Recently, Professor Feng Shiqing and Professor Sun Jinpeng’s team and their collaborators published a research paper titled “Development of an allosteric adhesion GPCR nanobody with therapeutic potential” in Nature Chemical Biology. Adhesion G-protein-coupled receptors (aGPCRs), with large N termini, are ideal for allosteric modulator development. The study developed an allosteric nanobody of an aGPCR, ADGRG2, and gained insights into its functions in reversing disease-associated dysfunctions. It may serve as a template for developing allosteric modulators of other aGPCRs for biological and therapeutic purposes.

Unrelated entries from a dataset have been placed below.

Lemma parse_loop_spec s r v :
  no_nul s -> parse_loop (s ++ 0 :: r) (u64 v) =
    Some (if forallb is_digit s then Some (u64 (fold_left (fun acc c => acc * 10 + digit_value c) s v)) else None).
Proof.
  intros Hs. revert v. induction Hs as [|c s Hc Hs IH]; intros v; cbn [app parse_loop forallb fold_left]; [done|].
  rewrite (proj2 (Z.eqb_neq c 0) Hc), (Z.ltb_antisym _ c), (Z.ltb_antisym c). change (is_digit c) with ((ch "0" <=? c) && (c <=? ch "9")).
  destruct (Z.leb_spec (ch "0") c) as [Hlo|Hlo]; cbn [orb negb andb]; [|done].
  destruct (Z.leb_spec c (ch "9")) as [Hhi|Hhi]; cbn [orb negb andb]; [|done].
  change (ch "0") with 48 in *. change (ch "9") with 57 in *. rewrite <- IH. f_equal.
  unfold digit_value. change (ch "a") with 97. change (ch "0") with 48. rewrite (proj2 (Z.ltb_lt c 97)) by lia.
  unfold u64. rewrite Z.mul_mod_idemp_l by lia. by rewrite Z.add_mod_idemp_l by lia.
Qed.

(** A decimal string is accepted, and its number is taken modulo [2^64]. *)
Lemma shell_parse_unsigned_long_run text s v0 :
  cval text = Some s ->
  shell_parse_unsigned_long (Some text) (Some v0) =
    Some (match decimal s with Some v => (0, Some (u64 v)) | None => (-1, Some v0) end).
Proof.
  intros (Hs & r & ->)%cval_inv. unfold shell_parse_unsigned_long, decimal. destruct s as [|c s].
  { done. }
  change (rd ((c :: s) ++ 0 :: r) 0) with (Some c). cbn [mbind option_bind].
  rewrite (proj2 (Z.eqb_neq c 0)) by (by inversion Hs). pose proof (parse_loop_spec (c :: s) r 0 Hs) as E.
  change (u64 0) with 0 in E. rewrite E. clear E.
  cbn [mbind option_bind]. by destruct (forallb is_digit (c :: s)).
Qed.

(** *** Dumps *)

Definition hex_char (d : Z) : Z := nth (Z.to_nat d) (lit "0123456789abcdef") 0.
Definition hex_byte (b : Z) : list Z := [hex_char (b / 16); hex_char (b mod 16)].
Definition shown_char (c : Z) : Z := if (32 <=? c) && (c <=? 126) then c else ch ".".

(** One line of a dump: the offset, the bytes in hexadecimal, padded, and as
    characters. *)
Definition dump_line (offset : Z) (bytes : list Z) : list Z :=
  default [] (kput_unsigned (u32 offset) 16) ++ lit ":" ++ concat (map (fun b => lit " " ++ hex_byte b) bytes) ++
  concat (replicate (Z.to_nat (SHELL_HEXDUMP_BYTES_PER_LINE - lenZ bytes)) (lit "   ")) ++
  lit "  |" ++ map shown_char bytes ++ lit (nl "|").

(** The lines of a dump of [bytes] that are at [offset]. *)
Fixpoint dump_of (fuel : nat) (offset : Z) (bytes : list Z) : list Z :=
  match fuel, bytes with
  | S fuel', _ :: _ => dump_line offset (take 16 bytes) ++ dump_of fuel' (offset + 16) (drop 16 bytes)
  | _, _ => []
  end.
Definition dump (offset : Z) (bytes : list Z) : list Z := dump_of (length bytes) offset bytes.

Definition is_byte (b : Z) : Prop := 0 <= b < 256.

Lemma for_range_emit {T} n i (body : Z -> M T unit) (f : nat -> list Z) s :
  (forall j, (j < n)%nat -> body (i + Z.of_nat j) s = Ret tt s (f j)) ->
  for_range n i body s = Ret tt s (concat (map f (seq 0 n))).
Proof.
  revert i f. induction n as [|n IH]; intros i f Hb; [done|]. cbn [for_range].
  pose proof (Hb 0%nat ltac:(lia)) as H0. rewrite Z.add_0_r in H0. rewrite (bind_Ret _ _ _ _ _ _ H0).
  rewrite (IH (i + 1) (fun j => f (S j))); [|by intros j Hj; rewrite <- (Hb (S j)) by lia; f_equal; lia].
  cbn [seq map concat]. by rewrite <- seq_shift, map_map.
Qed.

Lemma for_range_bytes {T} (body : Z -> M T unit) (g : Z -> list Z) (bytes : list Z) s :
  (forall j b, bytes !! j = Some b -> body (Z.of_nat j) s = Ret tt s (g b)) ->
  for_range (length bytes) 0 body s = Ret tt s (concat (map g bytes)).
Proof.
  intros Hb. rewrite (for_range_emit _ _ _ (fun j => g (nth j bytes 0))).
  - do 2 f_equal. clear Hb. induction bytes as [|b bytes IH]; [done|]. cbn [length seq map]. f_equal.
    by rewrite <- seq_shift, map_map.
  - intros j Hj. rewrite Z.add_0_l. destruct (lookup_lt_is_Some_2 bytes j Hj) as [b E].
    by rewrite (Hb j b E), (nth_lookup_Some _ _ _ _ E).
Qed.

Lemma hex_digit_read d : 0 <= d < 16 -> rd hex_digits d = Some (hex_char d).
Proof.
  intros Hd. assert (Hall : Forall (fun d => rd hex_digits d = Some (hex_char d)) (map Z.of_nat (seq 0 16))).
  { repeat constructor. }
  rewrite Forall_forall in Hall. apply Hall. apply list_elem_of_fmap. exists (Z.to_nat d). split; [lia|].
  apply elem_of_seq. lia.
Qed.

Lemma shell_print_hex_byte_run {T} b (s : T) : is_byte b -> shell_print_hex_byte b s = Ret tt s (hex_byte b).
Proof.
  intros Hb. unfold is_byte in Hb. unfold shell_print_hex_byte, hex_byte. change 0xf with (Z.ones 4).
  rewrite !Z.land_ones, Z.shiftr_div_pow2 by lia. change (2 ^ 4) with 16.
  assert (b / 16 < 16) by (apply Z.div_lt_upper_bound; lia). assert (0 <= b / 16) by (apply Z.div_pos; lia).
  rewrite (Z.mod_small (b / 16)) by lia. pose proof (Z.mod_pos_bound b 16 ltac:(lia)).
  by rewrite !hex_digit_read by lia.
Qed.

Lemma concat_singletons {A B} (f : A -> B) l : concat (map (fun x => [f x]) l) = map f l.
Proof. induction l as [|x l IH]; simpl; [done|by rewrite IH]. Qed.

Lemma shell_dump_hex_line_run {T} offset buffer count (s : T) :
  0 <= count <= SHELL_HEXDUMP_BYTES_PER_LINE -> count <= lenZ buffer -> Forall is_byte buffer ->
  shell_dump_hex_line offset buffer count s = Ret tt s (dump_line offset (take (Z.to_nat count) buffer)).
Proof.
  unfold SHELL_HEXDUMP_BYTES_PER_LINE. intros Hc Hlen Hb. unfold shell_dump_hex_line, dump_line.
  pose proof (u32_bound offset). destruct (kput_unsigned_total (u32 offset) 16) as [o Ho]; [lia|lia|].
  rewrite Ho. cbn [default].
  set (bytes := take (Z.to_nat count) buffer).
  assert (Hbl : length bytes = Z.to_nat count) by (unfold bytes, lenZ in *; rewrite length_take; lia).
  assert (Hrd : forall j b, bytes !! j = Some b -> rd buffer (Z.of_nat j) = Some b /\ is_byte b).
  { intros j b Hj. apply lookup_take_Some in Hj as [Hj _]. rewrite rd_nat. split; [done|]. by eapply Forall_lookup_1. }
  assert (E1 : kprintf "%x:" [AUint (u32 offset)] s = Ret tt s (o ++ lit ":")).
  { unfold kprintf. rewrite (bind_deref_Some _ (o ++ lit ":")); [done|].
    assert (Hconv : kprintf_conv 120 [AUint (u32 offset)] = Some (o, [])).
    { unfold kprintf_conv. change (120 =? _) with false at 1 2 3 4. change (120 =? ch "x") with true. cbn iota. by rewrite Ho. }
    change (cstr "%x:") with [37; 120; 58; 0]. cbn [kprintf_loop].
    change (37 =? 0) with false. change (negb (37 =? ch "%")) with false. cbn iota.
    change (120 =? 0) with false. cbn iota. by rewrite Hconv. }
  rewrite (bind_Ret _ _ _ _ _ _ E1). rewrite <- Hbl.
  assert (E2 : for_range (length bytes) 0 (fun index => put_char (ch " ");; b <- deref (rd buffer index);; shell_print_hex_byte b) s =
    Ret tt s (concat (map (fun b => lit " " ++ hex_byte b) bytes))).
  { apply for_range_bytes. intros j b [Hj Hbj]%Hrd. unfold put_char.
    by rewrite (bind_Ret (emit [ch " "]) _ s tt s [ch " "] eq_refl), (bind_deref_Some _ _ _ _ Hj), shell_print_hex_byte_run. }
  rewrite (bind_Ret _ _ _ _ _ _ E2). unfold SHELL_HEXDUMP_BYTES_PER_LINE. replace (lenZ bytes) with count by (unfold lenZ; lia).
  rewrite (bind_Ret _ _ _ _ _ _ (for_range_emit _ count _ (fun _ => lit "   ") s (fun _ _ => eq_refl))).
  rewrite (bind_Ret _ _ _ _ _ _ (eq_refl : kprintf "  |" [] s = Ret tt s (lit "  |"))).
  assert (E3 : for_range (length bytes) 0 (fun index => c <- deref (rd buffer index);;
      if (32 <=? c) && (c <=? 126) then put_char c else put_char (ch ".")) s = Ret tt s (map shown_char bytes)).
  { rewrite <- concat_singletons. apply for_range_bytes. intros j b [Hj Hbj]%Hrd.
    rewrite (bind_deref_Some _ _ _ _ Hj). unfold shown_char. by destruct ((32 <=? b) && (b <=? 126)). }
  rewrite (bind_Ret _ _ _ _ _ _ E3). rewrite (eq_refl : kprintf (nl "|") [] s = Ret tt s (lit (nl "|"))).
  rewrite <- !app_assoc. do 6 f_equal. f_equal.
  generalize (Z.to_nat (16 - count)). clear. intros n. f_equal. induction n as [|n IH]; [done|]. cbn [seq map replicate]. by rewrite <- seq_shift, map_map, IH.
Qed.

Lemma dump_of_fuel n offset bytes : (length bytes <= n)%nat -> dump_of n offset bytes = dump offset bytes.
Proof.
  unfold dump. intros Hn. remember (length bytes) as m eqn:Hm. assert (Hmb : (length bytes <= m)%nat) by lia. clear Hm.
  revert m offset bytes Hn Hmb. induction n as [|n IH]; intros m offset bytes Hn Hm.
  { destruct bytes, m; simpl in *; try lia; done. }
  destruct bytes as [|b bytes]; [by destruct m|]. destruct m as [|m]; [simpl in Hm; lia|]. cbn [dump_of]. f_equal.
  apply IH; [lia|]. rewrite length_drop. simpl in *. lia.
Qed.

Lemma dump_cons offset bytes :
  bytes <> [] -> dump offset bytes = dump_line offset (take 16 bytes) ++ dump (offset + 16) (drop 16 bytes).
Proof.
  intros Hb. unfold dump at 1. destruct bytes as [|b bytes]; [done|]. cbn [length dump_of]. f_equal. apply dump_of_fuel.
  rewrite length_drop. simpl. lia.
Qed.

This study employed yeast display, cryo-EM structure determination, molecular dynamics simulation, BRET-based ligand binding assay, and detailed pharmacological analysis to identify an allosteric nanobody (Nb23-bi) of ADGRG2. Nb23-bi promoted dehydroepiandrosterone (DHEA)-induced ADGRG2 activation. An animal study showed that Nb23-bi promoted the response of DHEA in alleviating testicular inflammation. Nb23-bi was also able to reverse defects in disease-associated mutants both in vitro and in vivo, providing direct evidence for the longstanding hypothesis that an allosteric modulator of a GPCR might be an effective treatment for patients who express mutant GPCRs. The cryo-EM structures indicated that compared to the position of the endogenous agonist DHEA in the DHEA–ADGRG2–Gs complex, the position of DHEA in the Nb23-bi–DHEA–ADGRG2–Gs complex enabled the formation of more extensive interactions and deeper insertion. The interface between the nanobody Nb23-bi and ADGRG2 was the A domain of ADGRG2-NTF, and the epitope of ADGRG2 for nanobody recognition was also revealed.